* _What is being asked_
Within the material below, find each line bearing the word "split" and present it.

* _Record extracts_
◇ ◇ ◇ ◇ ◇
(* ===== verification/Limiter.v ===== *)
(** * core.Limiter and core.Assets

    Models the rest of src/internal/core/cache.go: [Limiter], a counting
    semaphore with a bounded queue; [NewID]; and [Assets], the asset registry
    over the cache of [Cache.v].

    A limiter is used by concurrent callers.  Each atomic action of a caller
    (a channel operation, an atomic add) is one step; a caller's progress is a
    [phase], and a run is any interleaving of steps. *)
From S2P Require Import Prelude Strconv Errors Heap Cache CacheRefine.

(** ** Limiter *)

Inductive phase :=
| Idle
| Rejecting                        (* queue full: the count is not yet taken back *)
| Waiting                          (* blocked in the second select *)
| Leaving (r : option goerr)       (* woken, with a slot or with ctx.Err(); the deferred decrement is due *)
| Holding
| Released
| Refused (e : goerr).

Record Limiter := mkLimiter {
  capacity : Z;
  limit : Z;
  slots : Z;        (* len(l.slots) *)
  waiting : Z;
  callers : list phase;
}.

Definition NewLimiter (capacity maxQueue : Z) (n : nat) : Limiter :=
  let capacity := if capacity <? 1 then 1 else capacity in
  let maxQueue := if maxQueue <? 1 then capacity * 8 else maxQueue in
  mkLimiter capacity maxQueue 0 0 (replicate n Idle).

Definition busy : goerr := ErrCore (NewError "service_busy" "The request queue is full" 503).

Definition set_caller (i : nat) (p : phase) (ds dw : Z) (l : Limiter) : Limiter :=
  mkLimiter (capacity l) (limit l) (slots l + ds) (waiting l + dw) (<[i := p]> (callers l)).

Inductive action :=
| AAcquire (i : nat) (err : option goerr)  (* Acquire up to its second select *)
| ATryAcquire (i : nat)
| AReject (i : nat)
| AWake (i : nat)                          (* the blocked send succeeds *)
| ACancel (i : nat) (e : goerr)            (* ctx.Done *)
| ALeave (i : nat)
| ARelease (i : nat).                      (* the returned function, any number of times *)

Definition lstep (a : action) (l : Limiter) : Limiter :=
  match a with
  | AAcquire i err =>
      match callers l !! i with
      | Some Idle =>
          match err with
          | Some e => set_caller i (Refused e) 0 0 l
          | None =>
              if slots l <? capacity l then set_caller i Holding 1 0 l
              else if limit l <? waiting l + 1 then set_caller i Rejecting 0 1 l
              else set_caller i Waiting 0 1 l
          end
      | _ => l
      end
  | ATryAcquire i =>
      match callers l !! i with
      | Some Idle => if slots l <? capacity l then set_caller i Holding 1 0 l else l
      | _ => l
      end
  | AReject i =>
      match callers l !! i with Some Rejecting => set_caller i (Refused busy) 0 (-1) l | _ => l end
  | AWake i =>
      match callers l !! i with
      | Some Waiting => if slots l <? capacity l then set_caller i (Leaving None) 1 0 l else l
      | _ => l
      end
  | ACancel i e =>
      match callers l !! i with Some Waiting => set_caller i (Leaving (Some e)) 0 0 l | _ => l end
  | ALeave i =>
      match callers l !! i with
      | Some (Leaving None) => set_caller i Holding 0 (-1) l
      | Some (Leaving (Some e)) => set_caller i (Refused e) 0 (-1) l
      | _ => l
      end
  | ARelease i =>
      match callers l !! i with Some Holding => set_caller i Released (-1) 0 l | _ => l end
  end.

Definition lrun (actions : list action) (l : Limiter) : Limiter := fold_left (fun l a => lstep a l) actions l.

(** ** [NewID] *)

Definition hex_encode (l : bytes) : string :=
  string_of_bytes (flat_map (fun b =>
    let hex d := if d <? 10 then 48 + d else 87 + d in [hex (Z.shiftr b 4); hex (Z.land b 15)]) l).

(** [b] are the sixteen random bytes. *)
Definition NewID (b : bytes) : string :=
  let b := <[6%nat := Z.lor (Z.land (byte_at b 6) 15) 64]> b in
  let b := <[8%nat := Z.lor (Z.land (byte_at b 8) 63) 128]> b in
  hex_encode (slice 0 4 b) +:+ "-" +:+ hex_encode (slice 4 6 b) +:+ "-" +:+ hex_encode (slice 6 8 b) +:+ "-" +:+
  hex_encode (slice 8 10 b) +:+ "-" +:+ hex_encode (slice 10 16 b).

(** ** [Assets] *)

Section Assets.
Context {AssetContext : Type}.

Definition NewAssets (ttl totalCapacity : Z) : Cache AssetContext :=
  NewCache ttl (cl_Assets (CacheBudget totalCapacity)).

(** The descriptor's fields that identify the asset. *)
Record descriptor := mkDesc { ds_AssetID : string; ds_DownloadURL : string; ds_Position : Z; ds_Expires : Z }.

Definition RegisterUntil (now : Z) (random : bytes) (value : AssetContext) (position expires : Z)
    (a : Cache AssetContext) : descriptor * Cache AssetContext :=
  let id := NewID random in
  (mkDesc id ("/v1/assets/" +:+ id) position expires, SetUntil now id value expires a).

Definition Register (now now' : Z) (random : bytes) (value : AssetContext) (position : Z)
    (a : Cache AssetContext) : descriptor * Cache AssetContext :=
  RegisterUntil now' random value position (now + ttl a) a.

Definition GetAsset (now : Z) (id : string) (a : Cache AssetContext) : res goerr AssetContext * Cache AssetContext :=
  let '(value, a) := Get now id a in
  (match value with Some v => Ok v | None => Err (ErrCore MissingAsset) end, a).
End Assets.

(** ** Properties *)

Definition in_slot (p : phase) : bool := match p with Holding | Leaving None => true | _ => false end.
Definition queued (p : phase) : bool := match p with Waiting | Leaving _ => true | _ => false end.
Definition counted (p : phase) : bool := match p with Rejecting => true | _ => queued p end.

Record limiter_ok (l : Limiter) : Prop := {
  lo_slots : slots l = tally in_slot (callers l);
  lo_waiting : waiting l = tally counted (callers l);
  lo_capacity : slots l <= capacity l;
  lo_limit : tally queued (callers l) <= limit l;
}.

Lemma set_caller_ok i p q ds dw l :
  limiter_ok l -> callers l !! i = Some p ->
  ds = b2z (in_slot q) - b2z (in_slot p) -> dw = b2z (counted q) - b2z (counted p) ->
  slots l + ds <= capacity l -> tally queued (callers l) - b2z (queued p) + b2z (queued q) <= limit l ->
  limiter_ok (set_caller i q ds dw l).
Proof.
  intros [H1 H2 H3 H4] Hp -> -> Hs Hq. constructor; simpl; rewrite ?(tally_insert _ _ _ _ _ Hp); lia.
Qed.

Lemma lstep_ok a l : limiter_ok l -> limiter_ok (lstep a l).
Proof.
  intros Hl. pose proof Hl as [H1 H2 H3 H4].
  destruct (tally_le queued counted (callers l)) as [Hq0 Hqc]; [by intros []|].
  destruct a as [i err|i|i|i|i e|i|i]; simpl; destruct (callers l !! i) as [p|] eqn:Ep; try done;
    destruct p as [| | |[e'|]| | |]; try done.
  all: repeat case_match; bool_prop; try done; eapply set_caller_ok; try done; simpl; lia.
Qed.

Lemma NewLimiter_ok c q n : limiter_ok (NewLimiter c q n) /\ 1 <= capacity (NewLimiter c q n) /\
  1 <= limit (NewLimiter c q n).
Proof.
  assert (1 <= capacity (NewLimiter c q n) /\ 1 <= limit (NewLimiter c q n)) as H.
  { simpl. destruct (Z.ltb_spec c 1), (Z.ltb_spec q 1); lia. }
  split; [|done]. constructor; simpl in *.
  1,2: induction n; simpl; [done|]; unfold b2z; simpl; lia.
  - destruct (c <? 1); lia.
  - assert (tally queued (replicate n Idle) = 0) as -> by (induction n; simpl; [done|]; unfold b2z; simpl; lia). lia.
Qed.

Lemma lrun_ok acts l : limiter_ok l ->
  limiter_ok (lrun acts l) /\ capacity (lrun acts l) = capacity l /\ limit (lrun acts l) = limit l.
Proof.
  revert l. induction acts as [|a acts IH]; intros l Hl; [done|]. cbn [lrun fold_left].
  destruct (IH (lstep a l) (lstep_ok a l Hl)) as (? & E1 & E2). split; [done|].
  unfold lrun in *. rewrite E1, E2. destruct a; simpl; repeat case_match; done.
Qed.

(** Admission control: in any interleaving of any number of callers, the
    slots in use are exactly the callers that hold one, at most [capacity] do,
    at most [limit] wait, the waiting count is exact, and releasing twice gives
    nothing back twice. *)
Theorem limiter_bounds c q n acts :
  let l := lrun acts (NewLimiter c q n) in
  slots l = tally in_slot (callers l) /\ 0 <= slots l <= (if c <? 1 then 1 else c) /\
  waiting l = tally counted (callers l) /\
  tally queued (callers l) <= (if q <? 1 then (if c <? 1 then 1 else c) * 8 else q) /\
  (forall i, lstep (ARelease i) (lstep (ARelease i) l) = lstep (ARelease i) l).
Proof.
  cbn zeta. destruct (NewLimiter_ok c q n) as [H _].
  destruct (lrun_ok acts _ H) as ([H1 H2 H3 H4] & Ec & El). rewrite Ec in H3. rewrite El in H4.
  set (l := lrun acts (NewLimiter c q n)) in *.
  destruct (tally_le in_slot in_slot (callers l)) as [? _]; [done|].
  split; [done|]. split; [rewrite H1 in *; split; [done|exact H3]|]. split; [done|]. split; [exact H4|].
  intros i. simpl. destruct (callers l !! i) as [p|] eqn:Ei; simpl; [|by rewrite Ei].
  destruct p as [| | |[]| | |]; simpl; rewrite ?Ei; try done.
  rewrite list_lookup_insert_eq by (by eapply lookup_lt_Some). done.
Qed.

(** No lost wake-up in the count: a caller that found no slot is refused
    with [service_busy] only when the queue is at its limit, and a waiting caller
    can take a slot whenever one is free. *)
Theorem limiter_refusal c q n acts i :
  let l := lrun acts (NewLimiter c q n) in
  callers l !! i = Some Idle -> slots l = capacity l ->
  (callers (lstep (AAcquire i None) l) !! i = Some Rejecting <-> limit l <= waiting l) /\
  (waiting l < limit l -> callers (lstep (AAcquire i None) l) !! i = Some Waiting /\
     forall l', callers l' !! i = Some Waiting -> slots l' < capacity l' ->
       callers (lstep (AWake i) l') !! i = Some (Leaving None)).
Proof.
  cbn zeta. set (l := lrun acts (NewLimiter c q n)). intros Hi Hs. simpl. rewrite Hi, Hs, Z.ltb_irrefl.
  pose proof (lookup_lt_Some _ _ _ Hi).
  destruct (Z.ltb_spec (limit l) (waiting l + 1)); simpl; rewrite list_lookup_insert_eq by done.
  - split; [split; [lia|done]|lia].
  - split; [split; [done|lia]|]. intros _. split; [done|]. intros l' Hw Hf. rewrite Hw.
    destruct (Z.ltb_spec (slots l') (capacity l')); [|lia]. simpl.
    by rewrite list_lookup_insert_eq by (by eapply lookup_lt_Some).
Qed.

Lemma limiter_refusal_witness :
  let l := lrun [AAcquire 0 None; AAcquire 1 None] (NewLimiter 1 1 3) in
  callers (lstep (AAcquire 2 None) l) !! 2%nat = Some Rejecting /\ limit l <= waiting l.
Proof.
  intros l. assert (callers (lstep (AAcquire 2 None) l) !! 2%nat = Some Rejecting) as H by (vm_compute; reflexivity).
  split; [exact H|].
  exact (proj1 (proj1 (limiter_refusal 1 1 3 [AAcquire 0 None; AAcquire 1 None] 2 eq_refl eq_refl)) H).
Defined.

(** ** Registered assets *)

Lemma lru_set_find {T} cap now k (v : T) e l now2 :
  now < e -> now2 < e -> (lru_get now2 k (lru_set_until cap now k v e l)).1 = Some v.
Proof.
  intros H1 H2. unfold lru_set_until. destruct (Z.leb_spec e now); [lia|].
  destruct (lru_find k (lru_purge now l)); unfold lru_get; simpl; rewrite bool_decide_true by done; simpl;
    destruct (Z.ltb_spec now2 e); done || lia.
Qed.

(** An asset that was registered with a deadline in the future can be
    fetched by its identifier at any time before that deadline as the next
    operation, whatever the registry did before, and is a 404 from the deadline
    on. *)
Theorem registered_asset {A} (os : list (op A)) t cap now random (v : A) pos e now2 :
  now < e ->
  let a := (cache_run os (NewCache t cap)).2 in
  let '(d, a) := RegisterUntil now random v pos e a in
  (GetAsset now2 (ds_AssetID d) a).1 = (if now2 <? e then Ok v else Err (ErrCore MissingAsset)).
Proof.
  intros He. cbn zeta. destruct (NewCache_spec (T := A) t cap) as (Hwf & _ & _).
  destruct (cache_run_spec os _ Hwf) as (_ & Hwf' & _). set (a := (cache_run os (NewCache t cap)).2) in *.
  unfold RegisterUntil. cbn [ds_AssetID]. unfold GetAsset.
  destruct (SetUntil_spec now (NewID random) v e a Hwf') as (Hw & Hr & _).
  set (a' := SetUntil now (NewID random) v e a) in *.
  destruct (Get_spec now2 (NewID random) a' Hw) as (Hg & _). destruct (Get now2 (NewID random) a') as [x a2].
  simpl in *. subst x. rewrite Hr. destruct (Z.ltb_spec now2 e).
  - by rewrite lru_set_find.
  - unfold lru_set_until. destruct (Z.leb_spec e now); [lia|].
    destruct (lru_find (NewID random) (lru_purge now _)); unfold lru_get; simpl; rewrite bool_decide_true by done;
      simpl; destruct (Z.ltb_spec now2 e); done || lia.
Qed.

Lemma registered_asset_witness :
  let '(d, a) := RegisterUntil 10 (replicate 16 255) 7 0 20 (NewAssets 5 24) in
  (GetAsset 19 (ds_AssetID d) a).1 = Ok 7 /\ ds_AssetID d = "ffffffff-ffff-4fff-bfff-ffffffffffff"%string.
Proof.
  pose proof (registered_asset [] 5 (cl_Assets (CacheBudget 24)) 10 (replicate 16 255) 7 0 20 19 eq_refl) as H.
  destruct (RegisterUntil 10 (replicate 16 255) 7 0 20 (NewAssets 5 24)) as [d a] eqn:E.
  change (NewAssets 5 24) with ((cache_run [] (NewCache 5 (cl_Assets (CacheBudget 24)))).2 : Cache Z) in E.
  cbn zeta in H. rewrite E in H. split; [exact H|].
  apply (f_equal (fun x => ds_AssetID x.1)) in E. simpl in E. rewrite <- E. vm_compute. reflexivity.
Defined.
◇ ◇ ◇ ◇ ◇
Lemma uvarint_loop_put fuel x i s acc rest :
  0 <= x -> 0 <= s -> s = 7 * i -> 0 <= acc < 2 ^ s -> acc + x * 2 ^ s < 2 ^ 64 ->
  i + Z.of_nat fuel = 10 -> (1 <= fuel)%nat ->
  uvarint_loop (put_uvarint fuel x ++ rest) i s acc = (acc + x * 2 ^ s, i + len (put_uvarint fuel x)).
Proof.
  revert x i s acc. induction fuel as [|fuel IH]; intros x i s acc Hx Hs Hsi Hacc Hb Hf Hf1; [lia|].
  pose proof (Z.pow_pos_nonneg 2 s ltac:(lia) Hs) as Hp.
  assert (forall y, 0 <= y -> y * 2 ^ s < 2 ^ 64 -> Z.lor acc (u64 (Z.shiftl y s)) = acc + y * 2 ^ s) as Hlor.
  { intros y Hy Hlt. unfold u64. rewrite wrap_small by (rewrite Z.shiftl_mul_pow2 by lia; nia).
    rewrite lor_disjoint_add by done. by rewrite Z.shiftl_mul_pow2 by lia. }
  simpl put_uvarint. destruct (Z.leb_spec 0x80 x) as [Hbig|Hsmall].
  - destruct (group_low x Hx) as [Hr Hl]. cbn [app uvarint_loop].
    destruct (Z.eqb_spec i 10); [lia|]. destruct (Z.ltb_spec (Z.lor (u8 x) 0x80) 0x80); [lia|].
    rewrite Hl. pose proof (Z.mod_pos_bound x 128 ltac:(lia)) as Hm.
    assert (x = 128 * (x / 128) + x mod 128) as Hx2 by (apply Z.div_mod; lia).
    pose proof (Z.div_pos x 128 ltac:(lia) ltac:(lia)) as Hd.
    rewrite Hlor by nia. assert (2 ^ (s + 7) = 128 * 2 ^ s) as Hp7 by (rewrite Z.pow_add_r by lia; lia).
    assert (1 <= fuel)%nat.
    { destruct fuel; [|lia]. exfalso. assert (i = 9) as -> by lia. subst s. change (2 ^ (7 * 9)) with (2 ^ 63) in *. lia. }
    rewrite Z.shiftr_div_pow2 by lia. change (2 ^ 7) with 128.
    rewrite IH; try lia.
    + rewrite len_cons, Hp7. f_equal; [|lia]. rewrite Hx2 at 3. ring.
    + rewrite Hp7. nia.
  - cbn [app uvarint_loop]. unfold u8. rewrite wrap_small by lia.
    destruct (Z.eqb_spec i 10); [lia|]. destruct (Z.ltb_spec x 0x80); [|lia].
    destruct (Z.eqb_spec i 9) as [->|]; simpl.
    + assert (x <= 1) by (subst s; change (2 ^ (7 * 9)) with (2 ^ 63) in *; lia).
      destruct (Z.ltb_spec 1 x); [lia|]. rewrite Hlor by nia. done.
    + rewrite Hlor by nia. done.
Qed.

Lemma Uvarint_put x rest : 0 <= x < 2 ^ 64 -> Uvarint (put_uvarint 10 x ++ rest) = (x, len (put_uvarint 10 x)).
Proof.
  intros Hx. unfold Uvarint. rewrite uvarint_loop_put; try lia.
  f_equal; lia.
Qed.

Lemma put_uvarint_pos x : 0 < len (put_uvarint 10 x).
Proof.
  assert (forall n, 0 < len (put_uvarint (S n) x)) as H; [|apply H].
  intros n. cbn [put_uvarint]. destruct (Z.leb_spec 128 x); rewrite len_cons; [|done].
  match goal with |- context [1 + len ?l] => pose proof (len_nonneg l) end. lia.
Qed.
◇ ◇ ◇ ◇ ◇
* _Reply_
  split; [|done]. constructor; simpl in *.
  destruct (IH (lstep a l) (lstep_ok a l Hl)) as (? & E1 & E2). split; [done|].
  split; [done|]. split; [rewrite H1 in *; split; [done|exact H3]|]. split; [done|]. split; [exact H4|].
  - split; [split; [lia|done]|lia].
  - split; [split; [done|lia]|]. intros _. split; [done|]. intros l' Hw Hf. rewrite Hw.
  split; [exact H|].
  cbn zeta in H. rewrite E in H. split; [exact H|].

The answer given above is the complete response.